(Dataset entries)
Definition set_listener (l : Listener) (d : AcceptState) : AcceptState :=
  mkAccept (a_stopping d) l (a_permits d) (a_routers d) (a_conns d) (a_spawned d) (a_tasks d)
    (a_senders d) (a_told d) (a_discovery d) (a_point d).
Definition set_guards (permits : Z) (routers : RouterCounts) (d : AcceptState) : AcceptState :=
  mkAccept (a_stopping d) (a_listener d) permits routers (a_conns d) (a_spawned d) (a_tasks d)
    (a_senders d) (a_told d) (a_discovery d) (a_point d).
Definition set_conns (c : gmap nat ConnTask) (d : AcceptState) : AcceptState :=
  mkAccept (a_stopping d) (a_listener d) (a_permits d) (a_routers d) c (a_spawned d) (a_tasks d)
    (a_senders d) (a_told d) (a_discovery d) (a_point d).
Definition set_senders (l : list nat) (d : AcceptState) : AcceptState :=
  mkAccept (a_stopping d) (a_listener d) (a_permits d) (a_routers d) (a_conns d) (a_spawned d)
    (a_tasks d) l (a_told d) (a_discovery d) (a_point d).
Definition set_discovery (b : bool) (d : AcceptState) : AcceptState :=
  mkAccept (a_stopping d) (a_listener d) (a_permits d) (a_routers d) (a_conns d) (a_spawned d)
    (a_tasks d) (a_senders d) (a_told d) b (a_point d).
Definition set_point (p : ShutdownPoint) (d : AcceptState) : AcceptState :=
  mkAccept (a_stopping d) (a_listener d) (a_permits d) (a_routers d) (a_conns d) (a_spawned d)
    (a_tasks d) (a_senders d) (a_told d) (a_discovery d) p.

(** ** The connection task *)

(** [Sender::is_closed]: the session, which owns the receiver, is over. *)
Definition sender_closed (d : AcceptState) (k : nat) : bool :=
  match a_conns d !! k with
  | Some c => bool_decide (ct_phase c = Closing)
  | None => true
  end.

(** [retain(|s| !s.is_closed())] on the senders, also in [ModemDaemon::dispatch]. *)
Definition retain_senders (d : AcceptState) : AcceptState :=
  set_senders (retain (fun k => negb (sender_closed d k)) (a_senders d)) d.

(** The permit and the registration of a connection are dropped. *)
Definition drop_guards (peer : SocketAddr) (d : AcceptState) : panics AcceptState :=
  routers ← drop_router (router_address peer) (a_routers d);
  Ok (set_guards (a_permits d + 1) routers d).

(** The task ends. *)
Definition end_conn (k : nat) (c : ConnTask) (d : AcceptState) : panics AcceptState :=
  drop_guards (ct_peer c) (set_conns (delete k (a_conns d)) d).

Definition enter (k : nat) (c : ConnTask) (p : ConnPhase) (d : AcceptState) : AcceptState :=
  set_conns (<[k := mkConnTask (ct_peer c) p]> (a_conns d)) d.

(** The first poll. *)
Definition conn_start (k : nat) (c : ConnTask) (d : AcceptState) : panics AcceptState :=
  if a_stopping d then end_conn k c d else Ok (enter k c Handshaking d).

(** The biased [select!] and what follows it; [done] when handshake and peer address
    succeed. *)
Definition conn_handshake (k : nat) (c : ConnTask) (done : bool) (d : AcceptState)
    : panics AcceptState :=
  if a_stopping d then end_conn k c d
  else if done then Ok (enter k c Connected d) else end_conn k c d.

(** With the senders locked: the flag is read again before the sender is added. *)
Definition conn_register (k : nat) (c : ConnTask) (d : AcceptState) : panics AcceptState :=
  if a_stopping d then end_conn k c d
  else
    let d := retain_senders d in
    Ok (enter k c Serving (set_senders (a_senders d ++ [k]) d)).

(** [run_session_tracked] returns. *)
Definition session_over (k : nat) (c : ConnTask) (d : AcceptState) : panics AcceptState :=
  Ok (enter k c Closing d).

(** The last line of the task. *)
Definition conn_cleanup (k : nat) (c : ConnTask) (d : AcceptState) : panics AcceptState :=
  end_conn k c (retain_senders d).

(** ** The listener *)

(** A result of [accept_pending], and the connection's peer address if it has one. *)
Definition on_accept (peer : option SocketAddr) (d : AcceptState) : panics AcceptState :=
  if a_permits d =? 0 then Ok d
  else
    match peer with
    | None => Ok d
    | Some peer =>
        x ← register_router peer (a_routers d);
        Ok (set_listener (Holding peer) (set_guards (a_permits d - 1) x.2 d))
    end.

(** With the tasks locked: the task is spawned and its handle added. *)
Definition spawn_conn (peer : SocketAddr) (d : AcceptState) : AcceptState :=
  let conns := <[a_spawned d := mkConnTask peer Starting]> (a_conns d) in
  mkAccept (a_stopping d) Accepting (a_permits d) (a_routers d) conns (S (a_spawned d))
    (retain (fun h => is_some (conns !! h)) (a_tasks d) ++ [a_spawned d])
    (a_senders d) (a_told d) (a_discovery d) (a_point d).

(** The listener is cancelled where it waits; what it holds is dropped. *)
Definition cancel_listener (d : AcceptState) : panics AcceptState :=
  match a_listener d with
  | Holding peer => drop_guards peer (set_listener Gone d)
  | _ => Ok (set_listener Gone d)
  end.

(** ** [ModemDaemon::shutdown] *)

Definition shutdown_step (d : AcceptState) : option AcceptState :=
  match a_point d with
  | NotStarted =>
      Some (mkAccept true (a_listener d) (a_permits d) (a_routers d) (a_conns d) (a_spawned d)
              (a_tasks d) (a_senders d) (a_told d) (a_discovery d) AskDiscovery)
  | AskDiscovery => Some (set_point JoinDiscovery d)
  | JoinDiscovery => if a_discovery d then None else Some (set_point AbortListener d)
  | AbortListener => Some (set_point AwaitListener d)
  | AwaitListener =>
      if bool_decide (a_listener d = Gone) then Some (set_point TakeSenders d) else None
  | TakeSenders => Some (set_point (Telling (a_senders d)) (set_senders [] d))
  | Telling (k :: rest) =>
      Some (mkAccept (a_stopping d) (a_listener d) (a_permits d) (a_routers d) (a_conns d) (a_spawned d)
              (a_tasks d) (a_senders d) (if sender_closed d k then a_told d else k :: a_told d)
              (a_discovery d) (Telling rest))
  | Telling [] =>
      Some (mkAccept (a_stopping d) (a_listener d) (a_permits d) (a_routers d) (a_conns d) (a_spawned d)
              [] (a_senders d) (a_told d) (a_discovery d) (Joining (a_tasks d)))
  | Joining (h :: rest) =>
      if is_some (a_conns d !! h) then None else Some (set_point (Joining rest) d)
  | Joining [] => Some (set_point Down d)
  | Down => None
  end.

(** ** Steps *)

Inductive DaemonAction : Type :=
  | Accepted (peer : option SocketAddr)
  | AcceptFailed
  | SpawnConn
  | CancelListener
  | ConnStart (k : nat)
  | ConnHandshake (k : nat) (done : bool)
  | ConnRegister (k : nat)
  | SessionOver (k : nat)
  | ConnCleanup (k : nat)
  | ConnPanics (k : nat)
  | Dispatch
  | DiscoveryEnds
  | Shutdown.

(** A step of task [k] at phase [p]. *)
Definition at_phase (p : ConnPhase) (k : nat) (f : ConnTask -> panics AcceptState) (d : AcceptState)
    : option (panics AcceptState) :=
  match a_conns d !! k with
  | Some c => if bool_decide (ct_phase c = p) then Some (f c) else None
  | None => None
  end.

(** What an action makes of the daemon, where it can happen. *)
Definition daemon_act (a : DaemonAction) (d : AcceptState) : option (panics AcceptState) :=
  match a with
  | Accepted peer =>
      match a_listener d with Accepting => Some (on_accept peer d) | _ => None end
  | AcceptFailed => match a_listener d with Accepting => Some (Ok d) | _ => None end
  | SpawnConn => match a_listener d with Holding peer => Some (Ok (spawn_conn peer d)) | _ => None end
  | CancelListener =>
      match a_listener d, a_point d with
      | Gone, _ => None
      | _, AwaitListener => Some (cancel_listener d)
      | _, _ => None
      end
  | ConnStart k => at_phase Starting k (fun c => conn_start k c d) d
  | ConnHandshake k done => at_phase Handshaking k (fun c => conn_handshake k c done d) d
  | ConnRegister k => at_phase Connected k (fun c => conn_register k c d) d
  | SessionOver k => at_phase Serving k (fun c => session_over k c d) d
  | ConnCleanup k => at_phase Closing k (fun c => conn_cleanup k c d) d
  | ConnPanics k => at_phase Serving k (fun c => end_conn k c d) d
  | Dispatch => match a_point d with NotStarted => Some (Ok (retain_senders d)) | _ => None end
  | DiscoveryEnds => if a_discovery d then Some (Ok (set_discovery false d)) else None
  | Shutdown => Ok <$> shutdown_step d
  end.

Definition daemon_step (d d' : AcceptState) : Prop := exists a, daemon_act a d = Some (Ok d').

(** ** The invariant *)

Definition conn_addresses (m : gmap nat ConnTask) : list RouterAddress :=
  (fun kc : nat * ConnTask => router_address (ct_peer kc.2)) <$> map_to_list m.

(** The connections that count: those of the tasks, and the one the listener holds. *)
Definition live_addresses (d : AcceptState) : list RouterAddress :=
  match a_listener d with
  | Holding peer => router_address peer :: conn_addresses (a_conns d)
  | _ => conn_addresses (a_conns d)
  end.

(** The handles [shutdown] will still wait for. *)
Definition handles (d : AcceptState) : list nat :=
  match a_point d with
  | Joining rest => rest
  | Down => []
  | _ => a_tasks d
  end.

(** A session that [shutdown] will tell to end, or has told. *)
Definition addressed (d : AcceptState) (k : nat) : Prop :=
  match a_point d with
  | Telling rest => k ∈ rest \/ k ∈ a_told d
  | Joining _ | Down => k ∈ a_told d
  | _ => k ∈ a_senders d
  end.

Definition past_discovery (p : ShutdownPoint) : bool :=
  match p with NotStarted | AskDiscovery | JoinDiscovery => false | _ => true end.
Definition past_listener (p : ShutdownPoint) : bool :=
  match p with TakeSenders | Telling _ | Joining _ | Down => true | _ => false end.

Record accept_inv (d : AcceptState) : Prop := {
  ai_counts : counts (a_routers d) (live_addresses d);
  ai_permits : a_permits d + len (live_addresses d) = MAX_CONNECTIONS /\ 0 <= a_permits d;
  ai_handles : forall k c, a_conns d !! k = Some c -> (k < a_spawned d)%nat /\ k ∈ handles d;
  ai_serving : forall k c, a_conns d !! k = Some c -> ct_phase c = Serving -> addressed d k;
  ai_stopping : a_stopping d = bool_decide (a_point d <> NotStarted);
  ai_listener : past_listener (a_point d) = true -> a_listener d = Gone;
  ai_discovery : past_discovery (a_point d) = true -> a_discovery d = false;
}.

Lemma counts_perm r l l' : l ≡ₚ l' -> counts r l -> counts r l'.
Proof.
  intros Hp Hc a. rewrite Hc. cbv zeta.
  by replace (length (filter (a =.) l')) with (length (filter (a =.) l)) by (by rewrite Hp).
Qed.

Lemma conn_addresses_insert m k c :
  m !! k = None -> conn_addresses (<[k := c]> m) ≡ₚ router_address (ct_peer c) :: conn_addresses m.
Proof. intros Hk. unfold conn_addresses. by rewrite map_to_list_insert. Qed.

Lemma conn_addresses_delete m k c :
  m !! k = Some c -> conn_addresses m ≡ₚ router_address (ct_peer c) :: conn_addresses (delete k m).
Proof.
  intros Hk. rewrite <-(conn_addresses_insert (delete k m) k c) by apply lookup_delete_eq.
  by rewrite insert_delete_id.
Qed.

**YOUR GOAL**
Look back at the entries above and repeat, unchanged, every line from the line holding "Definition daemon_step (d" through the line holding "Definition past_listener (p".

**SOLUTION TO THIS TASK**
Definition daemon_step (d d' : AcceptState) : Prop := exists a, daemon_act a d = Some (Ok d').

(** ** The invariant *)

Definition conn_addresses (m : gmap nat ConnTask) : list RouterAddress :=
  (fun kc : nat * ConnTask => router_address (ct_peer kc.2)) <$> map_to_list m.

(** The connections that count: those of the tasks, and the one the listener holds. *)
Definition live_addresses (d : AcceptState) : list RouterAddress :=
  match a_listener d with
  | Holding peer => router_address peer :: conn_addresses (a_conns d)
  | _ => conn_addresses (a_conns d)
  end.

(** The handles [shutdown] will still wait for. *)
Definition handles (d : AcceptState) : list nat :=
  match a_point d with
  | Joining rest => rest
  | Down => []
  | _ => a_tasks d
  end.

(** A session that [shutdown] will tell to end, or has told. *)
Definition addressed (d : AcceptState) (k : nat) : Prop :=
  match a_point d with
  | Telling rest => k ∈ rest \/ k ∈ a_told d
  | Joining _ | Down => k ∈ a_told d
  | _ => k ∈ a_senders d
  end.

Definition past_discovery (p : ShutdownPoint) : bool :=
  match p with NotStarted | AskDiscovery | JoinDiscovery => false | _ => true end.
Definition past_listener (p : ShutdownPoint) : bool :=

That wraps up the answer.